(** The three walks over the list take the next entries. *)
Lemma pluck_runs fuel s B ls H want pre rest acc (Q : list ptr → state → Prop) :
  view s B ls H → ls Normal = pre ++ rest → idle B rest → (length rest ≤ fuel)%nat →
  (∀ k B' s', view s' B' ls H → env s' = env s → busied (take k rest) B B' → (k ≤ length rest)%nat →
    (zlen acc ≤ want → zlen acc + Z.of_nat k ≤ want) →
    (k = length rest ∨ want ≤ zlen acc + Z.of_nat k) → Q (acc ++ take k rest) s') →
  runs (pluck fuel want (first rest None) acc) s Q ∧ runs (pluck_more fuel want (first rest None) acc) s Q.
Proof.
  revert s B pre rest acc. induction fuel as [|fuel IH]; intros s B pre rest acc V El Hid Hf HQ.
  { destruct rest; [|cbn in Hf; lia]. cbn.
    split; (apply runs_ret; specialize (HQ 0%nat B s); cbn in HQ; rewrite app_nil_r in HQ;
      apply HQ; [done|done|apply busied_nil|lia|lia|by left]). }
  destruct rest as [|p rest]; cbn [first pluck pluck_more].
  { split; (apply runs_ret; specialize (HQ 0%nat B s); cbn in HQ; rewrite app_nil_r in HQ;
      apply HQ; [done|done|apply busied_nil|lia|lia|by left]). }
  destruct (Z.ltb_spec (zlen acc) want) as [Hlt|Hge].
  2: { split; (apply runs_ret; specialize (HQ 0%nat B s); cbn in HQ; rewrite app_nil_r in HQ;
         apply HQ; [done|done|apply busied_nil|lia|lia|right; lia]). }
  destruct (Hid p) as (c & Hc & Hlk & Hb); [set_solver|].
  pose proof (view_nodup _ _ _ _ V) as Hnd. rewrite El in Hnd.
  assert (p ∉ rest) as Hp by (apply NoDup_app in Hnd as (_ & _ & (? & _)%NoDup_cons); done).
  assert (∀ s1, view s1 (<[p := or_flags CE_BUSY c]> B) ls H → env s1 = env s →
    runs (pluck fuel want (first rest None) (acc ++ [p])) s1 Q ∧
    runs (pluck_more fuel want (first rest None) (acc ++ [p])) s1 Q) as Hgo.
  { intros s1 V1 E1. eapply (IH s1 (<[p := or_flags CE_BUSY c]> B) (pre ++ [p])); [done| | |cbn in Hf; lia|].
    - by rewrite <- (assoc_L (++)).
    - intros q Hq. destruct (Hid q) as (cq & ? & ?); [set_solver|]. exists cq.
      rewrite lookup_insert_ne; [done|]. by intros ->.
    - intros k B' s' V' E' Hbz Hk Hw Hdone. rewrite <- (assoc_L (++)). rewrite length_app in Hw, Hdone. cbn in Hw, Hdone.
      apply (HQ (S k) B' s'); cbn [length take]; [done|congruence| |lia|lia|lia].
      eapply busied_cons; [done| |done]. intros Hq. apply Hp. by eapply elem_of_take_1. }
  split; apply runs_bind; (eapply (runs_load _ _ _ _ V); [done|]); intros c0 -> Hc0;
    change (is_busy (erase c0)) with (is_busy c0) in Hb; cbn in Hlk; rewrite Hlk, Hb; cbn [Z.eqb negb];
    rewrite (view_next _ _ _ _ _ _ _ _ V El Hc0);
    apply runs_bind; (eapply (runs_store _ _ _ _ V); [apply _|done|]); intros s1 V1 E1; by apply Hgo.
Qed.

==*==

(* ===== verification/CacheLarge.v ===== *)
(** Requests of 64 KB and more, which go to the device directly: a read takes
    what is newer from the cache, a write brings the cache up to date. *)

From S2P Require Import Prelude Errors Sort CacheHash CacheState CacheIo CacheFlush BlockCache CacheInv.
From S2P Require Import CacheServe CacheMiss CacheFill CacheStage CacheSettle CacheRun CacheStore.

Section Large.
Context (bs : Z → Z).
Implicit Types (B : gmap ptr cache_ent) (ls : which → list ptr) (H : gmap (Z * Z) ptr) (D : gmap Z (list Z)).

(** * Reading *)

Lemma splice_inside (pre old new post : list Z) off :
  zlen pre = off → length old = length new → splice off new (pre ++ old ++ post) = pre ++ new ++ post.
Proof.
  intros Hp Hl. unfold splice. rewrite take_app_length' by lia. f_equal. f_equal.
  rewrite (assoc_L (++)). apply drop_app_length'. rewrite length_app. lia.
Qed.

==*==

• Problem description:
Filter the records, keeping only lines that contain "list", and show those lines.

• Task response:
(** The three walks over the list take the next entries. *)
Lemma pluck_runs fuel s B ls H want pre rest acc (Q : list ptr → state → Prop) :
Implicit Types (B : gmap ptr cache_ent) (ls : which → list ptr) (H : gmap (Z * Z) ptr) (D : gmap Z (list Z)).
Lemma splice_inside (pre old new post : list Z) off :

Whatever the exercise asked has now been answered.